A literacia em saúde também é fundamental. Muitas vezes, somos mal interpretados, com pessoas a achar que estamos a ser preguiçosos ou que a DRME afeta apenas idosos. Precisamos de mais informação e apoio para lidar com a doença. Além disso, defendo que as consultas e exames sejam mais flexíveis para que as crianças não percam aulas e os pais não precisem faltar ao trabalho.

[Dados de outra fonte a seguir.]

(* ===== verification/GraphCrudFacts.v ===== *)
(** Creating and deleting nodes: automatic ids are the first free ones;
    what deletion takes out, and what it leaves as it was. *)

From S2P Require Import Prelude GoStr GoFloat GoTime Dsl DslFacts DslRoundtrip Graph NodeTypes Workflow Roles State Readiness Cycles Validate Permission NodeFile NodeFileFacts GraphOps GraphOpsFacts GraphStore GraphStoreFacts GraphCommit GraphCommitFacts GraphCrud.
Open Scope Z_scope.

(** * Automatic ids *)

Lemma digits_zeros n acc s : acc = 0 → digits_value acc (concat_str (replicate n "0") +:+ s) = digits_value 0 s.
Proof. intros ->. induction n as [|n IH]; [done|]. exact IH. Qed.

Lemma node_name_inj a b : 0 ≤ a → 0 ≤ b → node_name a = node_name b → a = b.
Proof.
  intros Ha Hb Hn. apply (f_equal (str_drop 5)) in Hn. apply (f_equal (digits_value 0)) in Hn.
  change (str_drop 5 (node_name ?x)) with (pad4 (itoa x)) in Hn. unfold pad4 in Hn.
  rewrite !digits_zeros, !itoa_value in Hn by done. done.
Qed.

Section Ids.
Variables (used : gset string) (on_disk : string → bool).

(** The ids an automatic node may take. *)
Definition free (id : string) : bool := negb (bool_decide (id ∈ used) || on_disk id).

Definition names (from : Z) (k : nat) : list string := node_name <$> seqZ from (Z.of_nat k).

(** [k] iterations from [st] on. *)
Definition advanced (st st' : IdSearch) (k : nat) : Prop :=
  is_number st' = is_number st + Z.of_nat k ∧
  is_found st' = rev (List.filter free (names (is_number st) k)) ++ is_found st ∧
  (length (List.filter free (names (is_number st) k)) + is_wanted st' = is_wanted st)%nat.

(** What is used beyond the ids used at first are the ones found. *)
Definition sane (st : IdSearch) : Prop :=
  1 ≤ is_number st ≤ last_number + 1 ∧ is_used st = list_to_set (is_found st) ∪ used ∧
  ∀ id, id ∈ is_found st → ∃ j, id = node_name j ∧ 1 ≤ j < is_number st.

Lemma names_S from k : names from (S k) = node_name from :: names (from + 1) k.
Proof. unfold names. rewrite seqZ_cons by lia. simpl. do 2 f_equal; f_equal; lia. Qed.

Lemma id_step_advances st : sane st → searching st = true → sane (id_step on_disk st) ∧ advanced st (id_step on_disk st) 1.
Proof.
  intros (Hn & Hu & Hf) Hs. unfold id_step.
  assert (bool_decide (node_name (is_number st) ∈ is_used st) = bool_decide (node_name (is_number st) ∈ used)) as ->.
  { apply bool_decide_ext. rewrite Hu, elem_of_union, elem_of_list_to_set. split; [|by right]. intros [Hin|?]; [|done].
    destruct (Hf _ Hin) as (j & Hj & ?). apply node_name_inj in Hj; lia. }
  unfold searching in Hs. apply andb_true_iff in Hs as [Hle%Z.leb_le Hw%Nat.ltb_lt].
  unfold advanced, sane. rewrite names_S. simpl.
  destruct (bool_decide (node_name (is_number st) ∈ used) || on_disk (node_name (is_number st))) eqn:E; unfold free; simpl; rewrite E; simpl;
    (split; [|split_and!; [lia|done|lia]]); split_and!; try lia; try done.
  - intros id Hid. destruct (Hf id Hid) as (j & ? & ?). exists j. split; [done|lia].
  - rewrite Hu. set_solver.
  - intros id [->|Hid]%elem_of_cons; [exists (is_number st); split; [done|lia]|]. destruct (Hf id Hid) as (j & ? & ?). exists j. split; [done|lia].
Qed.
(* ===== verification/AutoPolicy.v ===== *)
(** Autopilot policies and the choice of an implementer
    (internal/autopilot/policy.go, advisor.go and the pick of
    orchestrator.go): what a policy must be, the pipeline it runs, and who
    implements a task. *)

From S2P Require Import Prelude GoStr GoFloat Dsl Graph NodeTypes Workflow Roles State Readiness Runs.
Open Scope Z_scope.

Definition ReviewNone : string := "none".
Definition ReviewAgents : string := "agents".
Definition ReviewHuman : string := "human".
Definition ReviewAgentsHuman : string := "agents+human".

Definition AdvisorRules : string := EmptyString.
Definition AdvisorLLM : string := "llm".
Definition AdvisorSystemOne : string := "systemone".

Definition MaxAutopilotParallel : Z := 8.
Definition MaxAutopilotTasks : nat := 25.

Record ReviewPolicy := mkReviewPolicy { rp_Mode : string; rp_Reviewers : list AgentModel; rp_Quorum : Z; rp_AnyEditor : bool }.

Record AutopilotPolicy := mkPolicy {
  po_Implement : list AgentModel;
  po_Review : ReviewPolicy;
  po_MaxParallel : Z;
  po_MaxRounds : Z;
  po_AutoMerge : bool;
  po_AllowAgentOnlyMerge : bool;
  po_Advisor : string;
  po_RunnerID : string;
  po_RepoID : string;
}.

Inductive PolicyError :=
  | BadImplement
  | BadMaxParallel
  | BadMaxRounds
  | BadAdvisor
  | NoReviewersInMode (mode : string)
  | BadReviewers (mode : string)
  | BadReviewer
  | BadQuorum
  | BadReviewMode
  | BadPins
  | MergeNeedsPerson.

(** humanReview: a person must approve after the agents. *)
Definition humanReview (p : AutopilotPolicy) : bool := one_of (rp_Mode (po_Review p)) [ReviewHuman; ReviewAgentsHuman].

(** The defaults filled in before each bound is checked. *)
Definition or_one (n : Z) : Z := if n =? 0 then 1 else n.

Definition settle_review (r : ReviewPolicy) : outcome PolicyError ReviewPolicy :=
  let mode := if String.eqb (rp_Mode r) EmptyString then ReviewNone else rp_Mode r in
  if one_of mode [ReviewNone; ReviewHuman] then
    if nonempty (rp_Reviewers r) then Fail (NoReviewersInMode mode) else Ok (mkReviewPolicy mode (rp_Reviewers r) 0 (rp_AnyEditor r))
  else if one_of mode [ReviewAgents; ReviewAgentsHuman] then
    if negb (nonempty (rp_Reviewers r)) || (MaxReviewers <? length (rp_Reviewers r))%nat then Fail (BadReviewers mode)
    else if negb (forallb (λ am, ValidateAgentModel am false) (rp_Reviewers r)) then Fail BadReviewer
    else if (rp_Quorum r <? 0) || (Z.of_nat (length (rp_Reviewers r)) <? rp_Quorum r) then Fail BadQuorum
    else Ok (mkReviewPolicy mode (rp_Reviewers r) (rp_Quorum r) (rp_AnyEditor r))
  else Fail BadReviewMode.

Definition ValidatePolicy (p : AutopilotPolicy) : outcome PolicyError AutopilotPolicy :=
  if negb (ValidateChain (po_Implement p) false) then Fail BadImplement
  else
    let maxParallel := or_one (po_MaxParallel p) in
    if (maxParallel <? 1) || (MaxAutopilotParallel <? maxParallel) then Fail BadMaxParallel
    else
      let maxRounds := or_one (po_MaxRounds p) in
      if (maxRounds <? 1) || (MaxPipelineRounds <? maxRounds) then Fail BadMaxRounds
      else if negb (one_of (po_Advisor p) [AdvisorRules; AdvisorLLM; AdvisorSystemOne]) then Fail BadAdvisor
      else
        review ← settle_review (po_Review p);
        if (64 <? String.length (po_RunnerID p))%nat || (64 <? String.length (po_RepoID p))%nat then Fail BadPins
        else
          let p' := mkPolicy (po_Implement p) review maxParallel maxRounds (po_AutoMerge p)
                      (po_AutoMerge p && po_AllowAgentOnlyMerge p) (po_Advisor p) (po_RunnerID p) (po_RepoID p) in
          if po_AutoMerge p && negb (humanReview p') && negb (po_AllowAgentOnlyMerge p) then Fail MergeNeedsPerson
          else Ok p'.

(** reviewed and pipelineFor. *)
Definition reviewed (p : AutopilotPolicy) : bool := negb (one_of (rp_Mode (po_Review p)) [ReviewNone; EmptyString]).

Definition pipelineFor (p : AutopilotPolicy) (implement : AgentModel) : option Pipeline :=
  if negb (reviewed p) then None
  else
    let agents := one_of (rp_Mode (po_Review p)) [ReviewAgents; ReviewAgentsHuman] in
    Some (mkPipeline implement no_agent (po_MaxRounds p)
            (if agents then rp_Reviewers (po_Review p) else [])
            (if agents then rp_Quorum (po_Review p) else 0)
            (humanReview p) (humanReview p && rp_AnyEditor (po_Review p)) no_agent).

(** pipelineHandlesHuman: the pipelines wait for a person themselves. *)
Definition pipelineHandlesHuman : bool := true.

(** * Who implements a task *)

Record Choice := mkChoice { ci_Implement : list AgentModel; ci_Reason : string }.

(** The agents the entries of a chain can run on. *)
Definition offers (agent : AgentInfo) (model : string) : bool :=
  String.eqb model EmptyString || String.eqb model "default" || one_of model (mo_ID <$> ai_Models agent).

Definition can_run (agents : list AgentInfo) (am : AgentModel) : bool :=
  match find (λ a, String.eqb (ai_Kind a) (am_Agent am) && ai_Installed a) agents with
  | Some a => offers a (am_Model am)
  | None => false
  end.

Definition usable (chain : list AgentModel) (agents : list AgentInfo) : list AgentModel :=
  foldl (λ out am, if can_run agents am && negb (bool_decide (am ∈ out)) then out ++ [am] else out) [] chain.

(** mergeAgents: the runners' lists by kind, installed if installed anywhere,
    with every model any of them offers. *)
Definition add_models (have more : list ModelInfo) : list ModelInfo :=
  foldl (λ out m, if one_of (mo_ID m) (mo_ID <$> out) then out else out ++ [m]) have more.

Fixpoint merge_agent (out : list AgentInfo) (a : AgentInfo) : list AgentInfo :=
  match out with
  | [] => [a]
  | o :: out' =>
      if String.eqb (ai_Kind o) (ai_Kind a)
      then mkAgentInfo (ai_Kind o) (ai_Installed o || ai_Installed a) (add_models (ai_Models o) (ai_Models a)) :: out'
      else o :: merge_agent out' a
  end.

Definition mergeAgents (runners : list Runner) : list AgentInfo :=
  foldl merge_agent [] (flat_map (λ r, match rn_Info r with Some i => in_Agents i | None => [] end) runners).

Inductive ChooseError := NoRouting | NoAgent.

(** rulesAdvisor.Choose; [rules] is the owner's routing, [None] when it cannot
    be read, [route] what auto routing makes of the rules' pick. *)
Definition rules_choose `{Unicode} (rules : option (list RouteRule)) (route : RouteSuggestion → RouteSuggestion)
    (node : RouteNode) (policy : AutopilotPolicy) (agents : list AgentInfo) : outcome ChooseError Choice :=
  match usable (po_Implement policy) agents with
  | (_ :: _) as chain => Ok (mkChoice chain "the autopilot's implement chain")
  | [] =>
      match rules with
      | None => Fail NoRouting
      | Some rules =>
          let s := route (Suggest rules node) in
          let chain := if String.eqb (rs_RuleID s) EmptyString then [] else usable (rs_Target s :: rs_Fallbacks s) agents in
          match chain with
          | _ :: _ => Ok (mkChoice chain ("routing rule " +:+ rs_RuleID s))
          | [] =>
              match find ai_Installed agents with
              | Some a => Ok (mkChoice [mkAgentModel (ai_Kind a) EmptyString] "the first installed agent")
              | None => Fail NoAgent
              end
          end
      end
  end.

(** choose: the policy's advisor first, [None] when there is none or it fails,
    the rules otherwise. *)
Definition choose `{Unicode} (advised : option Choice) (rules : option (list RouteRule)) (route : RouteSuggestion → RouteSuggestion)
    (node : RouteNode) (policy : AutopilotPolicy) (agents : list AgentInfo) : outcome ChooseError Choice :=
  let asked := if one_of (po_Advisor policy) [AdvisorLLM; AdvisorSystemOne] then advised else None in
  match asked with
  | Some c =>
      match usable (ci_Implement c) agents with
      | (_ :: _) as chain => Ok (mkChoice chain (ci_Reason c))
      | [] => rules_choose rules route node policy agents
      end
  | None => rules_choose rules route node policy agents
  end.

Um dos maiores desafios que enfrentei foi o estigma e a falta de compreensão sobre a DRME. Muitas pessoas não sabem o que é a doença e, por isso, tendem a minimizar as nossas dificuldades. Gostaria que houvesse mais informação disponível para o público em geral e que se perceba que, mesmo com uma doença crónica, as crianças com DRME têm o direito de brincar e aprender como qualquer outra criança.

Bruna Correia, 2024
21 anos, Artrite Idiopática Juvenil

Moro em Lisboa, Portugal.
Vivo com os meus pais sendo filha única.
Estou a estudar Enfermagem na Escola Superior de Saúde da Cruz Vermelha Portuguesa – Lisboa onde frequento o 3º ano.
Tive conhecimento do Prémio Edgar Stene pela LPCDR pois sou voluntária e secretária-geral da ANDAI (Associação Nacional de Doentes com Artrites e Reumatismos na Infância) onde divulguei o prémio para o público-alvo.
Decidi desafiar-me a participar para divulgar a minha história e as minhas percepções da vida com AIJ.